- Work order: From the entries below, transcribe exactly the lines between the line holding "(** What the" and the line holding "Proof. intros (->", inclusive; skip all other lines.

- Data supplied:
(* ===== verification/NandWrite.v ===== *)
(** Writing a partition of the flash, and reading it back. *)
From Stdlib Require Import ZArith.
From stdpp Require Import base numbers list.
From S2P Require Import Prelude Bytes ArmMmu NandDriver NandSafe NandChip NandPages NandWords NandFlash NandParts.

(** * Changes of the flash *)

Section Changes.
Context (f : format) (Hppb : 0 < f_ppb f).
#[local] Notation holds := (holds f).

(** [n'] is [n] but for the blocks from [lo] to [hi]; a bad block stays bad. *)
Definition confined (lo hi : Z) (n n' : nand) : Prop :=
  (∀ q, ¬ (lo ≤ block_of f q < hi) → pages n' q = pages n q) ∧ (∀ b, bad n b = true → bad n' b = true) ∧
  (∀ b, ¬ (lo ≤ b < hi) → bad n' b = bad n b).

Lemma confined_refl lo hi n : confined lo hi n n.
Proof. done. Qed.
Lemma confined_trans lo hi n1 n2 n3 : confined lo hi n1 n2 → confined lo hi n2 n3 → confined lo hi n1 n3.
Proof. intros (A1 & A2 & A3) (B1 & B2 & B3). split_and!; intros; [rewrite B1, A1|auto|rewrite B3, A3]; done. Qed.
Lemma confined_mono lo hi lo' hi' n n' : lo ≤ lo' → hi' ≤ hi → confined lo' hi' n n' → confined lo hi n n'.
Proof. intros Hl Hh (A1 & A2 & A3). split_and!; intros; [apply A1|auto|apply A3]; lia. Qed.
Lemma confined_equiv lo hi n1 n2 n3 : confined lo hi n1 n2 → n3 ≡ n2 → confined lo hi n1 n3.
Proof. intros (A1 & A2 & A3) [E1 E2]. split_and!; intros; rewrite ?E1, ?E2; auto. Qed.
Lemma confined_page b p x n : block_of f p = b → confined b (b + 1) n (set_page p x n).
Proof. intros <-. split_and!; intros; cbn; try done. destruct (Z.eqb_spec q p) as [->|]; [lia|done]. Qed.
Lemma confined_erase b n : confined b (b + 1) n (erase_block (f_ppb f) b n).
Proof. split_and!; intros; cbn; try done. unfold block_of in *. rewrite (proj2 (Z.eqb_neq _ _)) by lia. done. Qed.
Lemma confined_mark b n : confined b (b + 1) n (mark_bad b n).
Proof. split_and!; intros b' ?; cbn; [done|by rewrite orb_comm, H|]. by rewrite (proj2 (Z.eqb_neq _ _)) by lia. Qed.

Lemma block_below q b : q < b * f_ppb f → block_of f q < b.
Proof. intros Hq. unfold block_of. apply Z.div_lt_upper_bound; lia. Qed.

Lemma confined_holds b hi n n' p ds e : confined b hi n n' → e ≤ b * f_ppb f → holds n p ds e → holds n' p ds e.
Proof.
  intros (A1 & _ & A3) He Hh. eapply holds_frame; [done|exact Hh|]. intros q Hq. pose proof (block_below q b). split; [apply A1|apply A3]; lia.
Qed.

(** * A block at work *)

Definition block_page0 (p : Z) : Z := block_of f p * f_ppb f.

(** The block of [p] is good and erased from [p] on. *)
Definition opened (n : nand) (p : Z) : Prop :=
  bad n (block_of f p) = false ∧ ∀ q, p ≤ q → block_of f q = block_of f p → pages n q = Erased.

(** [pre] is in the blocks from [s] to that of [p], [cur] in the latter, up to [p]. *)
Record writing (s : Z) (n : nand) (pre cur : list (list Z)) (p : Z) : Prop := {
  w_pre : holds n (s * f_ppb f) pre (block_page0 p);
  w_cur : holds n (block_page0 p) cur p;
  w_len : Z.of_nat (length cur) = p mod f_ppb f;
  w_open : p mod f_ppb f ≠ 0 → opened n p;
}.

Lemma page_split p : p = block_page0 p + p mod f_ppb f ∧ 0 ≤ p mod f_ppb f < f_ppb f.
Proof. unfold block_page0, block_of. pose proof (Z.div_mod p (f_ppb f)). pose proof (Z.mod_pos_bound p (f_ppb f)). lia. Qed.

Lemma writing_aligned s n pre p : holds n (s * f_ppb f) pre p → p mod f_ppb f = 0 → writing s n pre [] p.
Proof.
  intros Hh Hp. destruct (page_split p) as [E _]. rewrite Hp, Z.add_0_r in E. split; rewrite <- ?E; [done|apply holds_nil|done|done].
Qed.

Lemma next_block p : p mod f_ppb f = 0 → (p + f_ppb f) mod f_ppb f = 0.
Proof. intros Hp. rewrite <- (Z.mul_1_l (f_ppb f)) at 1. by rewrite Z.mod_add by lia. Qed.

Lemma writing_nil s n pre cur p : writing s n pre cur p → p mod f_ppb f = 0 → cur = [] ∧ holds n (s * f_ppb f) pre p.
Proof.
  intros [H1 _ H3 _] Hp. destruct (page_split p) as [E _]. rewrite Hp, Z.add_0_r in E. rewrite <- E in H1.
  rewrite Hp in H3. split; [|done]. destruct cur; [done|cbn in H3; lia].
Qed.

(** A bad block is passed over. *)
Lemma writing_skip s n pre cur p :
  writing s n pre cur p → p mod f_ppb f = 0 → bad n (block_of f p) = true → writing s n pre cur (p + f_ppb f).
Proof.
  intros Hw Hp Hb. destruct (writing_nil _ _ _ _ _ Hw Hp) as [-> Hh]. apply writing_aligned; [by apply holds_skip|by apply next_block].
Qed.

(** A good one is erased. *)
Lemma writing_erase s n pre cur p :
  writing s n pre cur p → p mod f_ppb f = 0 → bad n (block_of f p) = false →
  let n' := erase_block (f_ppb f) (block_of f p) n in writing s n' pre cur p ∧ opened n' p.
Proof.
  intros Hw Hp Hb. cbn zeta. destruct (writing_nil _ _ _ _ _ Hw Hp) as [-> Hh]. split.
  - apply writing_aligned; [|done]. eapply confined_holds; [apply confined_erase| |done]. destruct (page_split p). unfold block_page0 in *. lia.
  - split; [done|]. intros q _ Hq. cbn. unfold block_of in Hq. unfold block_of. by rewrite Hq, Z.eqb_refl.
Qed.

(** A page is programmed. *)
Lemma writing_page s n n' pre cur p d :
  writing s n pre cur p → opened n p → n' ≡ set_page p (Data d) n →
  ∃ pre' cur', pre' ++ cur' = pre ++ cur ++ [d] ∧ writing s n' pre' cur' (p + 1).
Proof.
  intros [H1 H2 H3 _] [Hb He] Hn. pose proof Hn as [E1 E2]. cbn [bad set_page pages] in E1, E2. destruct (page_split p) as [Ep Hr].
  assert (holds n' (s * f_ppb f) pre (block_page0 p)) as H1'.
  { eapply confined_holds; [eapply confined_equiv; [by apply (confined_page (block_of f p))|exact Hn]| |exact H1]. unfold block_page0. lia. }
  assert (holds n' (block_page0 p) (cur ++ [d]) (p + 1)) as H2'.
  { apply holds_snoc; [|by rewrite E2|by rewrite E1, Z.eqb_refl]. eapply holds_frame; [done|exact H2|]. intros q Hq. rewrite E1, E2.
    by rewrite (proj2 (Z.eqb_neq q p)) by lia. }
  destruct (decide (p mod f_ppb f = f_ppb f - 1)) as [Hlast|Hlast].
  - exists (pre ++ cur ++ [d]), []. split; [by rewrite app_nil_r|]. apply writing_aligned; [by eapply holds_app|].
    replace (p + 1) with ((block_of f p + 1) * f_ppb f) by (unfold block_page0 in *; lia). apply Z.mod_mul. lia.
  - exists pre, (cur ++ [d]). split; [done|]. assert (block_of f (p + 1) = block_of f p ∧ (p + 1) mod f_ppb f = p mod f_ppb f + 1) as [Eb Em].
    { assert (p + 1 = block_of f p * f_ppb f + (p mod f_ppb f + 1)) as -> by (unfold block_page0 in *; lia). split; [apply block_in; lia|].
      rewrite Z.add_comm, Z.mod_add by lia. apply Z.mod_small. lia. }
    unfold block_page0 in *. split; unfold block_page0; rewrite ?Eb, ?Em; [done|done|rewrite length_app; cbn [length]; lia|]. intros _. split; rewrite Eb.
    + by rewrite E2.
    + intros q Hq Hqb. rewrite E1, (proj2 (Z.eqb_neq q p)) by lia. apply He; [lia|done].
Qed.

(** A page fails: the block is given up. *)
Lemma writing_fail s n n' pre cur p :
  writing s n pre cur p → confined (block_of f p) (block_of f p + 1) n n' → bad n' (block_of f p) = true → writing s n' pre [] (block_page0 p + f_ppb f).
Proof.
  intros [H1 _ _ _] Hc Hb. assert (block_page0 p mod f_ppb f = 0) as Hm by (apply Z.mod_mul; lia). apply writing_aligned; [|by apply next_block].
  apply holds_skip; [eapply confined_holds; [exact Hc|unfold block_page0; lia|done]|].
  unfold block_page0. rewrite <- (Z.add_0_r (_ * _)). rewrite block_in by lia. done.
Qed.
End Changes.

(** * flash_write *)

Section Write.
Context {H : Type} `{Dmov H} (f : format) (base : area → Z) (N : Z) (HL : layout_ok base N) (slack : nat).
Context (R : H → memory → phase → Prop) `{!Conforms f base slack R} (polls : nat) (Hpolls : patient slack polls) (uninit : Z).
Context (tt_ : list Z) (Htt : ∀ a, 0 ≤ a < 2 ^ 32 → arm_mmu_virt2phy tt_ a = Ok a).
#[local] Notation runs := (runs R).
#[local] Notation configured := (configured f).
#[local] Notation holds := (holds f).
#[local] Notation some_shape := (some_shape N).
#[local] Notation chunk_size := (chunk_size f).
#[local] Notation confined := (confined f).
#[local] Notation writing := (writing f).

(** What the steps leave alone: variables, image and spare bytes. *)
Definition undisturbed (m : memory) (v : nand_vars) (m' : memory) (v' : nand_vars) : Prop := v' = v ∧ some_shape m' ∧ kept m m'.

Lemma undisturbed_trans m v m1 v1 m2 v2 : undisturbed m v m1 v1 → undisturbed m1 v1 m2 v2 → undisturbed m v m2 v2.
Proof. intros (-> & _ & K1) (-> & S2 & K2). split_and!; [done|done|by eapply kept_trans]. Qed.

Lemma mask_mod v page : configured v → 0 ≤ page → Z.land page (num_pages_per_blk_mask v) = page mod f_ppb f.
Proof. intros Hk Hp. destruct (land_mask v page (k_geometry f v Hk) Hp) as [-> _]. by rewrite (k_ppb f v Hk). Qed.

(** The first page of a block erases it, or finds it bad. *)
Lemma prepare_runs c m v s pre cur page :
  configured v → some_shape m → page_ok f page → writing s (c_flash c) pre cur page →
  runs c m v (if Z.land page (num_pages_per_blk_mask v) =? 0 then flash_erase_block base polls uninit page else mret 0)
    (λ r c' m' v', undisturbed m v m' v' ∧ confined (block_of f page) (block_of f page + 1) (c_flash c) (c_flash c') ∧
       (r = 0 ∧ writing s (c_flash c') pre cur page ∧ opened f (c_flash c') page ∨
        r ≠ 0 ∧ page mod f_ppb f = 0 ∧ writing s (c_flash c') pre cur (page + f_ppb f))).
Proof.
  intros Hk [loc Hm] Hp Hw. destruct (configured_ppb f v Hk) as (Hppb & _). rewrite mask_mod by (done || unfold page_ok in Hp; lia).
  destruct (Z.eqb_spec (page mod f_ppb f) 0) as [E|E].
  - eapply nruns_mono; [by apply (erase_runs f base N HL slack R polls Hpolls uninit loc)|]. intros r c' m' v' (-> & Hm' & Hkp & Hr).
    destruct (bad (c_flash c) (block_of f page)) eqn:Hb; destruct Hr as [-> ->].
    + split_and!; [done|apply confined_refl|]. right. split_and!; [done|done|]. by apply writing_skip; [lia|..].
    + split_and!; [done|apply confined_erase|]. left. split; [done|]. apply writing_erase; [lia|done..].
  - apply nruns_ret. split_and!; [by split_and!; [|exists loc|]|apply confined_refl|]. left. split_and!; [done|done|by apply Hw].
Qed.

- Completed exercise:
(** What the steps leave alone: variables, image and spare bytes. *)
Definition undisturbed (m : memory) (v : nand_vars) (m' : memory) (v' : nand_vars) : Prop := v' = v ∧ some_shape m' ∧ kept m m'.

Lemma undisturbed_trans m v m1 v1 m2 v2 : undisturbed m v m1 v1 → undisturbed m1 v1 m2 v2 → undisturbed m v m2 v2.
Proof. intros (-> & _ & K1) (-> & S2 & K2). split_and!; [done|done|by eapply kept_trans]. Qed.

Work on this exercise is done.